Marcha de los 3 Ibones. Race Report. Cuando la meteo decide que no se puede.


Uno de los factores que más influyen en el desarrollo de una carrera de montaña es la meteorología. Puede convertir un perfil complicado en una mañana agradable o transformar en infernal la prueba más amable. Un sol radiante, sólo unos cientos de metros más arriba, es posible que sea sólo un recuerdo.

El sábado por la mañana la temperatura que nos acompañaba en Oza y el sol que comenzaba a aparecer entre la bruma avecinaba una jornada espléndida. Nada hacía presagiar que unos minutos antes de la salida la Organización de la Marcha de los Tres Ibones nos informaba que, debido a las condiciones en las zonas altas y, sobre todo, en la parte francesa obligaban a modificar y acortar el trazado de la prueba. Los tres ibones se quedaban en uno, Acherito, más un recorrido por la zona de Guarrinza y la pista que lleva a Aguas Tuertas. En total, alrededor de treinta kilómetros. Arlet y Estanés tendrían que esperar al 2017 o a cualquier fin de semana del verano en el que las condiciones acompañen.

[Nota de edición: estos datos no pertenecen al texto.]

Lemma append_failed_logs io next ops f e f' first ops0 io' r f'' : append_batch io next ops f = (Err e, f') ->
  truncate_to io' (file_len f) f' = (r, f'') -> r = Ok tt \/ r = Err NotFound ->
  logs f first ops0 -> first + lenN ops0 = next -> next + lenN ops <= U64_MAX + 1 ->
  logs f'' first ops0 /\ file_len f'' = file_len f.
Proof using All.
  intros Ha Ht Hr (rs & He & Hh) <- Hle. pose proof (append_cases io _ ops f rs Hh Hle) as Hc. rewrite Ha in Hc.
  assert (Hlen : file_len f = lenN (log_of rs)) by (destruct Hh as [->|[-> ->]]; done).
  assert (Hcut : forall l, f' = Some (log_of rs ++ l) -> logs f'' first ops0 /\ file_len f'' = file_len f).
  { intros l ->. unfold truncate_to in Ht. destruct (negb _); [injection Ht as <- <-; by destruct Hr|].
    destruct (_ <? _); [injection Ht as <- <-; by destruct Hr|]. destruct (negb _); [injection Ht as <- <-; by destruct Hr|].
    injection Ht as _ <-. rewrite take_app_length' by (rewrite Hlen; unfold lenN; lia). split; [|done]. exists rs. split; [done | by left]. }
  destruct Hc as [[->|[-> ->]]|(rs' & k & _ & -> & _)]; [by apply (Hcut []); rewrite app_nil_r | | by eapply Hcut].
  injection Ht as <- <-. rewrite Hlen. split; [exists []; split; [done | by right] | done].
Qed.

(** Whatever an append comes to, the file holds what was there and a prefix of the
    batch, all of it when it answered [Ok]. *)
Lemma append_cut io next ops f r f' first ops0 : append_batch io next ops f = (r, f') ->
  logs f first ops0 -> first + lenN ops0 = next -> next + lenN ops <= U64_MAX + 1 ->
  exists j, (j <= length ops)%nat /\ logs_torn f' first (ops0 ++ take j ops) /\
    match r with Ok _ => j = length ops | Err _ => True end.
Proof using All.
  intros Ha (rs & He & Hh) <- Hle. pose proof (append_cases io _ ops f rs Hh Hle) as Hc. rewrite Ha in Hc. destruct r as [n|err].
  - destruct Hc as (rs' & He' & Hh' & _). exists (length ops). split; [done|]. split; [|done]. rewrite firstn_all. left.
    exists (rs ++ rs'). split; [by apply encoded_app | done].
  - destruct Hc as [Hh'|(rs' & k & He' & -> & _)].
    + exists 0%nat. split; [lia|]. split; [|done]. rewrite take_0, app_nil_r. left. by exists rs.
    + exists (whole k (seal <$> rs')). split.
      { rewrite <- (encoded_length _ _ _ He'), <- (length_fmap seal rs'). apply whole_bound. }
      split; [|done]. right. exists (rs ++ take (whole k (seal <$> rs')) rs'), (log_of rs ++ take k (log_of rs')).
      split; [apply encoded_app; [done | by apply encoded_take]|]. split; [done|]. intros w. unfold log_of at 1 3.
      rewrite <- !join_lines_tail. apply (parse_cut w first ops ops0 rs rs' k He He'). lia.
Qed.

(** A replay whose disk works answers what the log holds. *)
Lemma replay_answers io w f first ops : io_fine io -> logs_torn f first ops -> first + lenN ops <= U64_MAX + 1 ->
  exists f', replay io w f = (Ok (replayed w first ops, top_of w first (lenN ops)), f').
Proof using All.
  intros Hio Hl Hle. destruct f as [bs|].
  - destruct (logs_torn_parse _ _ _ bs w Hl eq_refl Hle) as (torn & rs & _ & Hp & _). eexists. eapply replay_parse; [done | exact Hp].
  - pose proof (replay_keeps_logs io w _ _ _ Hl Hle) as Hk. cbn [replay] in *. destruct Hk as [_ ->]. by eexists.
Qed.
End covering.

(** C20. The write-ahead contract of [append_batch], under every outcome of the
    disk.  On [Ok] the file is the old log with the whole batch appended, and the
    count is the bytes written.  On [Err] the file is the old log with at most a
    prefix of the batch, nothing at all when the rollback truncated; an empty batch
    touches nothing. *)
Theorem append_batch_outcomes {Op} `{WalJsonLaws Op} io first ops f rs
    (Hf : holds f rs) (Hroom : first + lenN ops <= U64_MAX + 1) :
  match append_batch io first ops f with
  | (Ok n, f') => exists rs', encoded first ops rs' /\ holds f' (rs ++ rs') /\ n = lenN (log_of rs')
  | (Err _, f') => holds f' rs \/
      exists rs' k, encoded first ops rs' /\ f' = Some (log_of rs ++ take k (log_of rs')) /\ a_set_len io = false
  end.
Proof. by apply append_cases. Qed.

Lemma append_batch_outcomes_witness :
  let io := {| a_open := true; a_dir_sync := true; a_remove := true; a_dir_sync_again := true; a_remove_again := true;
    a_metadata := true; a_landed := None; a_sync := true; a_set_len := true |} in
  exists n f' rs', append_batch io 2 [5; 6] (Some (log_of [toy_encode 1 7])) = (Ok n, f') /\
    encoded 2 [5; 6] rs' /\ holds f' ([toy_encode 1 7] ++ rs') /\ n = lenN (log_of rs').
Proof.
  intros io. pose proof (@append_batch_outcomes N _ _ io 2 [5; 6] (Some (log_of [toy_encode 1 7])) [toy_encode 1 7]) as Hr.
  destruct (append_batch io 2 [5; 6] (Some (log_of [toy_encode 1 7]))) as [[n|e] f'] eqn:E.
  - exists n, f'. destruct Hr as (rs' & ? & ? & ?); [by left | apply N.leb_le; vm_compute; reflexivity|]. exists rs'. auto.
  - exfalso. vm_compute in E. discriminate E.
Defined.

(** C21. Replay heals, whatever the file held: when it succeeds, the file it leaves
    is whole lines only, and replaying that file gives the same operations and the
    same number and changes nothing. *)
Theorem replay_heals {Op} `{WalJson Op} io io' w bs ops seq f (Hread : r_read io' = true)
    (Hok : replay io w (Some bs) = (Ok (ops, seq), f)) :
  exists bs', f = Some bs' /\ clean bs' /\ replay io' w f = (Ok (ops, seq), f).
Proof.
  apply replay_ok in Hok as (torn & n & Hp & ->). apply parse_healed in Hp as [Hc Hp].
  eexists. split; [done|]. split; [done|]. by eapply replay_clean.
Qed.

Con alrededor de sesenta participantes en la distancia de los tres ibones y unos 120 en total en la suma de las tres, poco después de las siete y media de la mañana se dio la salida a un ritmo tranquilo pero, creo, daba la sensación en general que bastante más alegre que si el recorrido hubiera sido el original. Tras unos tres kilómetros de pista, poco antes de llegar a la casa de la Mina, comienza la ascensión al Ibón de Acherito, el único lago que existe en la cabecera del río Aragón Subordán. Entre pastos, sendas de montaña bien marcadas y cruces de riachuelos vamos ganando altura a la vez que la meteo se va complicando. Si bien no hace frío, cada vez está más cerrado y la niebla y la bruma se hacen patentes. Un ascenso que no es en absoluto exigente, que permite correr en muchos momentos, que salva unos setecientos metros de desnivel en siete kilómetros de subida.

El bajo número de participantes hace que la práctica totalidad de ascenso, y también la totalidad de la Marcha, la haga en solitario, llegando al Ibón en 1h35', momento en el que las condiciones son peores. Aquí sí ya con algo de frío y mucha niebla y bruma. A pesar de que la prueba no está marcada, la Organización sí lo ha hecho en los puntos más complicados, por lo que la posibilidad de perderse es casi nula.

Un descenso vertiginoso al principio, con algún punto complicado nos lleva hasta el parking de Guarrinza, Km. 15 y 2h14' donde comenzamos la segunda parte del recorrido, el tramo modificado que consiste en llegar hasta el Puente de los Gitanos por la margen derecha del Aragón Subordán para, tras cruzarlo, volver por la pista que lleva a Aguas Tuertas. La parte de ida, en absoluto complicada, se hace larga y pesada por la constante pendiente y la ausencia de senda marcada en muchos tramos, territorio de vacas y caballos. Son alrededor cinco kilómetros en suave pendiente ascendente, la suficiente para no resultar incómoda pero sí para no hacerla corriendo todo el tiempo. Después de cruzar el puente, 3h12', los mismo cinco kilómetros por pista forestal y en descenso se hacen fáciles y rápidos.



Tras dejar de nuevo al lado derecho la Casa de La Mina y hacer de vuelta los kilómetros del comienzo, completamos la prueba en 3h59. No ha ido mal la cosa.

Muchas veces escuchamos comentarios negativos sobre las organizaciones cuando suspenden o acortan carreras. Siempre es complicado tomar decisiones así. El sábado no se escuchó ninguna voz en cuestionando la decisión de los Organización, lo que dice mucho de los corredores estaban inscritos. La Organización estuvo impecable, gestionando bien la situación, proponiendo el recorrido alternativo y colocando voluntarios en todos los puntos conflictivos. Una marcha para repetir, si el tiempo no lo impide.